Regina was flustered, as she always seemed to be, by any term of endearment. “Well, school is school, you know.”
“Well, you must like it. I know you get good grades.”
Regina shrugged off the compliment and looked embarrassed.
Repressing the urge to hug the kid, Hatch said to Lindsey, “She's going to be a writer when she grows up.”
“Really?” Lindsey said. “That's exciting. I knew you loved books, but I didn't realize you wanted to write them.”

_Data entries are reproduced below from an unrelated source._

(** A number of milliseconds that fits is kept; a larger one wraps around. *)
Lemma milliseconds_exact ms : (0 < ms <= 9223372036854)%Z -> milliseconds ms = (ms * Millisecond)%Z.
Proof. intros. apply wrap64_id. rewrite /in_int64 /Millisecond. lia. Qed.

(** The limit of SUBMIT_TIMEOUT_MS is checked after the product wrapped: about
    585 years pass for less than half a millisecond. *)
Lemma submit_timeout_wraps :
  exists cfg, loadConfig {["SUBMIT_TIMEOUT_MS" := "18446744073710"]} = Ok cfg /\ cf_submitTimeout cfg = 448384%Z.
Proof. eexists. split; vm_compute; reflexivity. Qed.

(** ** The theorem *)

(** C38 (bounds): the program starts with a configuration exactly when the
    [.env] file can be read, its entries and the process environment, which
    wins, set positive integers, and these are within the limits: together the
    sandboxes and the compilations fit in 8192 MiB, and a submission waits at
    most a minute.  What starts gives the queue and the store the values
    configured, never their defaults, and a time of up to 9223372036854 ms is
    taken as it is. *)
Theorem started_configuration file env cfg :
  (startup_config file env = Ok cfg <->
    exists entries, file_says env file entries /\ configured (env ∪ entries) cfg /\ limited cfg) /\
  (startup_config file env = Ok cfg ->
    NewPostgresSubmissionQueueWithOptions (cf_queuePoll cfg) (cf_queueLease cfg) (cf_queueMaxAttempts cfg) =
      mkQueue (cf_queuePoll cfg) (cf_queueLease cfg) (cf_queueMaxAttempts cfg) false /\
    store_maxQueued (cf_maxQueued cfg) = cf_maxQueued cfg /\
    forall entries ms, file_says env file entries ->
      setting (env ∪ entries) "SUBMIT_TIMEOUT_MS" defaultSubmitTimeoutMs ms -> (ms <= 9223372036854)%Z ->
      cf_submitTimeout cfg = (ms * Millisecond)%Z /\ (ms <= 60000)%Z).
Proof.
  assert (startup_config file env = Ok cfg <->
    exists entries, file_says env file entries /\ configured (env ∪ entries) cfg /\ limited cfg) as Hiff.
  { rewrite /startup_config. pose proof (loadEnvFile_Ok file env) as Hload.
    destruct (loadEnvFile file env) as [[[]|e] env1].
    - rewrite bind_Ok loadConfig_Ok. split.
      + intros [Hc Hl]. destruct (proj1 (Hload env1) eq_refl) as (entries & Hs & ->). by exists entries.
      + intros (entries & Hs & Hc & Hl). assert ((Ok tt, env1) = (Ok tt, env ∪ entries)) as E
          by (apply Hload; by exists entries). by apply pair_equal_spec in E as [_ ->].
    - split; [done|]. intros (entries & Hs & _).
      assert ((Err e, env1) = (Ok tt, env ∪ entries)) as E by (apply Hload; by exists entries).
      by apply pair_equal_spec in E as [? _]. }
  split; [done|]. intros (entries & Hs & Hc & Hl)%Hiff. pose proof Hl as [].
  split_and!.
  - rewrite /NewPostgresSubmissionQueueWithOptions. rewrite !(proj2 (Z.leb_gt _ 0)) //; lia.
  - rewrite /store_maxQueued. rewrite (proj2 (Z.leb_gt _ 0)) //; lia.
  - intros entries' ms Hs' Hms Hle.
    assert (entries' = entries) as -> by by eapply file_says_det.
    destruct Hc as [???????? submit ???????? Hsub]. cbn [cf_submitTimeout] in *. apply getEnvIntStrict_Ok in Hsub, Hms.
    assert (ms = submit) as -> by congruence. apply getEnvIntStrict_Ok, setting_positive in Hms; [|done].
    rewrite (milliseconds_exact submit (conj Hms Hle)) in li_submit0 |- *. split; [done|].
    rewrite /second /Millisecond in li_submit0. lia.
Qed.

(** ** A start with a file *)

Definition sample_env_file : EnvFile :=
  Opened ("# local" +:+ newline +:+ "export WORKER_COUNT = '8'" +:+ newline +:+ "PORT=9090") (Ok tt).

Example sample_start :
  startup_config sample_env_file {["PORT" := "8081"]} =
    Ok (mkConfig "8081" 8 4 2 "" 500000000 60000000000 1000000000 3 100 10000000000).
Proof. vm_compute. reflexivity. Qed.

Example sample_overcommitted :
  is_ok (startup_config Missing {["SANDBOX_POOL_SIZE" := "15"]}) = false /\
  is_ok (startup_config Missing {["SANDBOX_POOL_SIZE" := "14"]}) = true.
Proof. split; vm_compute; reflexivity. Qed.

Lemma started_configuration_witness :
  exists cfg, startup_config sample_env_file {["PORT" := "8081"]} = Ok cfg /\
    store_maxQueued (cf_maxQueued cfg) = cf_maxQueued cfg.
Proof.
  exists (mkConfig "8081" 8 4 2 "" 500000000 60000000000 1000000000 3 100 10000000000).
  split; [exact sample_start|].
  exact (proj1 (proj2 (proj2 (started_configuration _ _ _) sample_start))).
Defined.
(** * Horizontal timeline: progress computation and synchronisation engine

    A shallow embedding of the numeric core of [src/horizontalTimeline.js]
    (class [WMHorizontalTimeline]): [calculateDimensions], [updateTimeline],
    [goToIndex], [goNext], [goPrev], [updateArrowStates], [destroy] and the
    arrow-mode resize handler installed by [bindEvents].

    Numbers.  A JavaScript number is modelled by [num]: a finite value, which
    is an exact rational, or one of the three special values an arithmetic
    operation of the program can produce ([Infinity], [-Infinity], [NaN]).
    Rounding of finite results is not modelled, and zero carries no sign: the
    only divisors of the program are a difference of two lengths and a DOM
    pixel width, neither of which is the negative zero of IEEE 754.  The
    decimal literal [0.3] is the rational 3/10.

    DOM.  What the page answers to the queries of one synchronous pass
    ([querySelector], [getBoundingClientRect], [offsetWidth], ...) is the
    record [env]; a missing element is [None].  What the passes write (styles,
    class flags, instance fields) is the record [state]. *)

From Stdlib Require Import QArith Qminmax ZArith List Bool Lia Lqa.
Import ListNotations.

Local Open Scope Q_scope.

(* ================================================================== *)
(** * Part I: definitions *)
(* ================================================================== *)

(** ** JavaScript numbers *)

Module JS.

Inductive num : Type :=
| Fin (q : Q)
| PInf
| NInf
| NaN.

(** Same value: finite values are compared as rationals. *)
Definition same (x y : num) : Prop :=
  match x, y with
  | Fin p, Fin q => p == q
  | PInf, PInf | NInf, NInf | NaN, NaN => True
  | _, _ => False
  end.

(** Unary minus. *)
Definition neg (x : num) : num :=
  match x with
  | Fin q => Fin (- q)
  | PInf => NInf
  | NInf => PInf
  | NaN => NaN
  end.

(** [x + y] *)
Definition add (x y : num) : num :=
  match x, y with
  | NaN, _ | _, NaN => NaN
  | Fin p, Fin q => Fin (p + q)
  | PInf, NInf | NInf, PInf => NaN
  | PInf, _ | _, PInf => PInf
  | NInf, _ | _, NInf => NInf
  end.

(** [x - y] *)
Definition sub (x y : num) : num := add x (neg y).

(** The infinity of the sign of [c * s], where [s] is +1 for [pos = true]. *)
Definition signedInf (pos : bool) (c : comparison) : num :=
  match c with
  | Eq => NaN
  | Gt => if pos then PInf else NInf
  | Lt => if pos then NInf else PInf
  end.

(** [x * y] *)
Definition mul (x y : num) : num :=
  match x, y with
  | NaN, _ | _, NaN => NaN
  | Fin p, Fin q => Fin (p * q)
  | PInf, Fin q | Fin q, PInf => signedInf true (q ?= 0)
  | NInf, Fin q | Fin q, NInf => signedInf false (q ?= 0)
  | PInf, PInf | NInf, NInf => PInf
  | PInf, NInf | NInf, PInf => NInf
  end.

(** [x / y]; a finite zero divisor gives an infinity of the sign of the
    dividend, or [NaN] for 0/0. *)
Definition div (x y : num) : num :=
  match x, y with
  | NaN, _ | _, NaN => NaN
  | Fin p, Fin q =>
      if Qeq_bool q 0 then
        match p ?= 0 with
        | Eq => NaN
        | Gt => PInf
        | Lt => NInf
        end
      else Fin (p / q)
  | Fin _, PInf | Fin _, NInf => Fin 0
  | PInf, Fin q => if Qle_bool 0 q then PInf else NInf
  | NInf, Fin q => if Qle_bool 0 q then NInf else PInf
  | _, _ => NaN
  end.

(** [x <= y]; false as soon as one side is [NaN]. *)
Definition le (x y : num) : bool :=
  match x, y with
  | NaN, _ | _, NaN => false
  | Fin p, Fin q => Qle_bool p q
  | NInf, _ => true
  | _, PInf => true
  | _, _ => false
  end.

(** [x >= y] *)
Definition ge (x y : num) : bool := le y x.

(** [x < y] *)
Definition lt (x y : num) : bool :=
  match x, y with
  | NaN, _ | _, NaN => false
  | _, _ => negb (le y x)
  end.

(** [Math.min(x, y)] *)
Definition min (x y : num) : num :=
  match x, y with
  | NaN, _ | _, NaN => NaN
  | _, _ => if le x y then x else y
  end.

(** [Math.max(x, y)] *)
Definition max (x y : num) : num :=
  match x, y with
  | NaN, _ | _, NaN => NaN
  | _, _ => if le x y then y else x
  end.

(** Truthiness of a number, as tested by [||]. *)
Definition truthy (x : num) : bool :=
  match x with
  | Fin q => negb (Qeq_bool q 0)
  | NaN => false
  | _ => true
  end.

(** A value in the closed unit interval; no special value is. *)
Definition inUnit (x : num) : Prop :=
  match x with
  | Fin q => 0 <= q <= 1
  | _ => False
  end.

End JS.

Import JS.

Declare Scope js_scope.
Delimit Scope js_scope with js.
Bind Scope js_scope with num.
Infix "=n=" := same (at level 70, no associativity) : js_scope.
Local Open Scope js_scope.

(** ** The Progress Mapper (inside [updateTimeline]) *)

(** [Math.max(0, Math.min(1, scrollStart / scrollRange))], the expression
    both orientations end with (lines 415 and 445). *)
Definition progressOf (scrollStart scrollRange : num) : num :=
  JS.max (Fin 0) (JS.min (Fin 1) (JS.div scrollStart scrollRange)).

(** Horizontal branch (lines 442-445): [rectTop] is
    [scrollSpacer.getBoundingClientRect().top], [scrollHeight] the instance
    field, [contentHeight] the sticky wrapper's height. *)
Definition horizontalScrollStart (rectTop : num) : num := JS.neg rectTop.

Definition horizontalScrollRange (scrollHeight contentHeight : num) : num :=
  JS.sub scrollHeight contentHeight.

Definition horizontalProgress (rectTop scrollHeight contentHeight : num) : num :=
  progressOf (horizontalScrollStart rectTop)
             (horizontalScrollRange scrollHeight contentHeight).

(** Vertical branch (lines 410-415): [areaTop], [areaHeight] come from the
    timeline area's bounding rectangle. *)
Definition threshold (viewportHeight : num) : num :=
  JS.mul viewportHeight (Fin (3 # 10)).

Definition verticalScrollStart (areaTop viewportHeight : num) : num :=
  JS.sub (threshold viewportHeight) areaTop.

Definition verticalScrollRange (areaHeight viewportHeight : num) : num :=
  JS.sub areaHeight (threshold viewportHeight).

Definition verticalProgress (areaTop areaHeight viewportHeight : num) : num :=
  progressOf (verticalScrollStart areaTop viewportHeight)
             (verticalScrollRange areaHeight viewportHeight).

(** ** Configuration, page geometry and instance state *)

Inductive navigation : Type := Scroll | Arrows.
Inductive layout : Type := Horizontal | Vertical.

Definition navigation_eqb (a b : navigation) : bool :=
  match a, b with
  | Scroll, Scroll | Arrows, Arrows => true
  | _, _ => false
  end.

Definition layout_eqb (a b : layout) : bool :=
  match a, b with
  | Horizontal, Horizontal | Vertical, Vertical => true
  | _, _ => false
  end.

(** [this.settings] *)
Record settings : Type := mkSettings {
  scrollPerItem : num;
  navigationType : navigation;
  mobileLayout : layout
}.

(** A bounding client rectangle. *)
Record rect : Type := mkRect {
  left : Q;
  top : Q;
  width : Q;
  height : Q
}.

(** [offsetLeft] and [offsetWidth] of one [.wm-timeline-item]. *)
Record itemBox : Type := mkItemBox {
  offsetLeft : Q;
  offsetWidth : Q
}.

(** Bounding rectangle and [offsetWidth] of the progress track. *)
Record trackBox : Type := mkTrackBox {
  trackRect : rect;
  trackOffsetWidth : Q
}.

(** The answers of the page during one pass. *)
Record env : Type := mkEnv {
  innerWidth : Q;                      (* window.innerWidth *)
  innerHeight : Q;                     (* window.innerHeight *)
  scrollSpacer : option rect;          (* .wm-timeline-scroll-spacer *)
  stickyWrapper : option Q;            (* .wm-timeline-sticky-wrapper, offsetHeight *)
  timelineArea : option rect;          (* .wm-timeline-area *)
  progressTrack : option trackBox;     (* .wm-timeline-progress-track *)
  progressContainer : option rect;     (* .wm-timeline-progress-container *)
  itemsContainer : option Q;           (* .wm-timeline-items-container, offsetWidth *)
  trackItems : list itemBox;           (* itemsTrack.querySelectorAll('.wm-timeline-item') *)
  trackScrollWidth : Q;                (* itemsTrack.scrollWidth *)
  dotRect : nat -> rect                (* this.dots[i].getBoundingClientRect() *)
}.

(** [scrollSpacer.style.height] *)
Inductive cssHeight : Type :=
| HeightUnset
| HeightAuto
| HeightPx (h : num).

(** Instance fields and the styles and class flags the passes write.  A
    transform [Some x] stands for [translateX(-x px)], a fill [Some p] for
    the length [p%]; a button is [Some disabled]. *)
Record state : Type := mkState {
  data : option nat;                   (* this.data: null, or an array of that length *)
  itemsTrack : bool;                   (* this.itemsTrack is not null *)
  labelsTrack : bool;                  (* this.labelsTrack is not undefined *)
  progressFill : bool;                 (* this.progressFill is not null *)
  dots : list bool;                    (* this.dots, with their filled flag *)
  scrollHeight : num;                  (* this.scrollHeight *)
  currentIndex : Z;                    (* this.currentIndex *)
  prevButton : option bool;
  nextButton : option bool;
  spacerHeight : cssHeight;
  itemsTransform : option num;
  labelsTransform : option num;
  fillWidth : option num;
  fillHeight : option num
}.

(** A pass either returns or is left by a [TypeError]; the writes made before
    the error stay. *)
Inductive outcome : Type :=
| Returns (s : state)
| Throws (s : state).

Definition final (o : outcome) : state :=
  match o with Returns s | Throws s => s end.

Definition threw (o : outcome) : bool :=
  match o with Returns _ => false | Throws _ => true end.

Definition andThen (o : outcome) (k : state -> outcome) : outcome :=
  match o with
  | Returns s => k s
  | Throws s => Throws s
  end.

Notation "x <- o ;; k" := (andThen o (fun x => k))
  (at level 61, o at next level, right associativity).

(** *** Field writes *)

Definition setScrollHeight (h : num) (s : state) : state :=
  mkState (data s) (itemsTrack s) (labelsTrack s) (progressFill s) (dots s)
          h (currentIndex s) (prevButton s) (nextButton s)
          (spacerHeight s) (itemsTransform s) (labelsTransform s)
          (fillWidth s) (fillHeight s).

Definition setSpacerHeight (h : cssHeight) (s : state) : state :=
  mkState (data s) (itemsTrack s) (labelsTrack s) (progressFill s) (dots s)
          (scrollHeight s) (currentIndex s) (prevButton s) (nextButton s)
          h (itemsTransform s) (labelsTransform s)
          (fillWidth s) (fillHeight s).

Definition setCurrentIndex (i : Z) (s : state) : state :=
  mkState (data s) (itemsTrack s) (labelsTrack s) (progressFill s) (dots s)
          (scrollHeight s) i (prevButton s) (nextButton s)
          (spacerHeight s) (itemsTransform s) (labelsTransform s)
          (fillWidth s) (fillHeight s).

Definition setDots (d : list bool) (s : state) : state :=
  mkState (data s) (itemsTrack s) (labelsTrack s) (progressFill s) d
          (scrollHeight s) (currentIndex s) (prevButton s) (nextButton s)
          (spacerHeight s) (itemsTransform s) (labelsTransform s)
          (fillWidth s) (fillHeight s).

Definition setButtons (p n : option bool) (s : state) : state :=
  mkState (data s) (itemsTrack s) (labelsTrack s) (progressFill s) (dots s)
          (scrollHeight s) (currentIndex s) p n
          (spacerHeight s) (itemsTransform s) (labelsTransform s)
          (fillWidth s) (fillHeight s).

Definition setItemsTransform (t : option num) (s : state) : state :=
  mkState (data s) (itemsTrack s) (labelsTrack s) (progressFill s) (dots s)
          (scrollHeight s) (currentIndex s) (prevButton s) (nextButton s)
          (spacerHeight s) t (labelsTransform s)
          (fillWidth s) (fillHeight s).

Definition setLabelsTransform (t : option num) (s : state) : state :=
  mkState (data s) (itemsTrack s) (labelsTrack s) (progressFill s) (dots s)
          (scrollHeight s) (currentIndex s) (prevButton s) (nextButton s)
          (spacerHeight s) (itemsTransform s) t
          (fillWidth s) (fillHeight s).

Definition setFillWidth (w : option num) (s : state) : state :=
  mkState (data s) (itemsTrack s) (labelsTrack s) (progressFill s) (dots s)
          (scrollHeight s) (currentIndex s) (prevButton s) (nextButton s)
          (spacerHeight s) (itemsTransform s) (labelsTransform s)
          w (fillHeight s).

Definition setFillHeight (h : option num) (s : state) : state :=
  mkState (data s) (itemsTrack s) (labelsTrack s) (progressFill s) (dots s)
          (scrollHeight s) (currentIndex s) (prevButton s) (nextButton s)
          (spacerHeight s) (itemsTransform s) (labelsTransform s)
          (fillWidth s) h.

(** [array.forEach((x, i) => ...)] rewriting each element in place. *)
Fixpoint forEachFrom {A B : Type} (f : nat -> A -> B) (i : nat) (l : list A) : list B :=
  match l with
  | [] => []
  | x :: l' => f i x :: forEachFrom f (S i) l'
  end.

Definition forEach {A B : Type} (f : nat -> A -> B) (l : list A) : list B :=
  forEachFrom f 0 l.

(** ** [calculateDimensions] (lines 365-395) *)

Definition isMobile (e : env) : bool := Qle_bool (innerWidth e) 767.

Definition isVerticalMobile (cfg : settings) (e : env) : bool :=
  isMobile e && layout_eqb (mobileLayout cfg) Vertical.

(** [stickyWrapper ? stickyWrapper.offsetHeight : viewportHeight] *)
Definition contentHeight (e : env) : Q :=
  match stickyWrapper e with
  | Some h => h
  | None => innerHeight e
  end.

(** [this.settings.scrollPerItem || 300] *)
Definition effectiveScrollPerItem (cfg : settings) : num :=
  if truthy (scrollPerItem cfg) then scrollPerItem cfg else Fin 300.

Definition calculateDimensions (cfg : settings) (e : env) (s : state) : state :=
  match data s with
  | None | Some O => s
  | Some itemCount =>
      match scrollSpacer e with
      | None => s
      | Some _ =>
          if navigation_eqb (navigationType cfg) Arrows || isVerticalMobile cfg e
          then setSpacerHeight HeightAuto s
          else
            let h := JS.add (Fin (contentHeight e))
                            (JS.mul (Fin (inject_Z (Z.of_nat itemCount)))
                                    (effectiveScrollPerItem cfg)) in
            setSpacerHeight (HeightPx h) (setScrollHeight h s)
      end
  end.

“Neither did I,” the girl said, and suddenly she was in gear and off, her initial awkwardness with Lindsey past, words pouring out of her as she crossed the room and went behind the easel to have a look at the work in progress, “until just last Christmas, when my gift under the tree at the home was six paperbacks. Not books for a ten-year-old, either, but the real stuff, because I read at a tenth-grade level, which is fifteen years old. I'm what they call precocious. Anyway, those books made the best gift ever, and I thought it'd be neat if someday a girl like me at the home got my books under the tree and felt the way I felt, not that I'll ever be as good a writer as Mr. Daniel Pinkwater or Mr. Christopher Pike. Jeez, I mean, they're right up there with Shakespeare and Judy Blume. But I've got good stories to tell, and they're not all that intelligent-pig-from-space crap. Sorry. I mean poop. I mean junk. Intelligent-pig-from-space junk. They're not all like that.”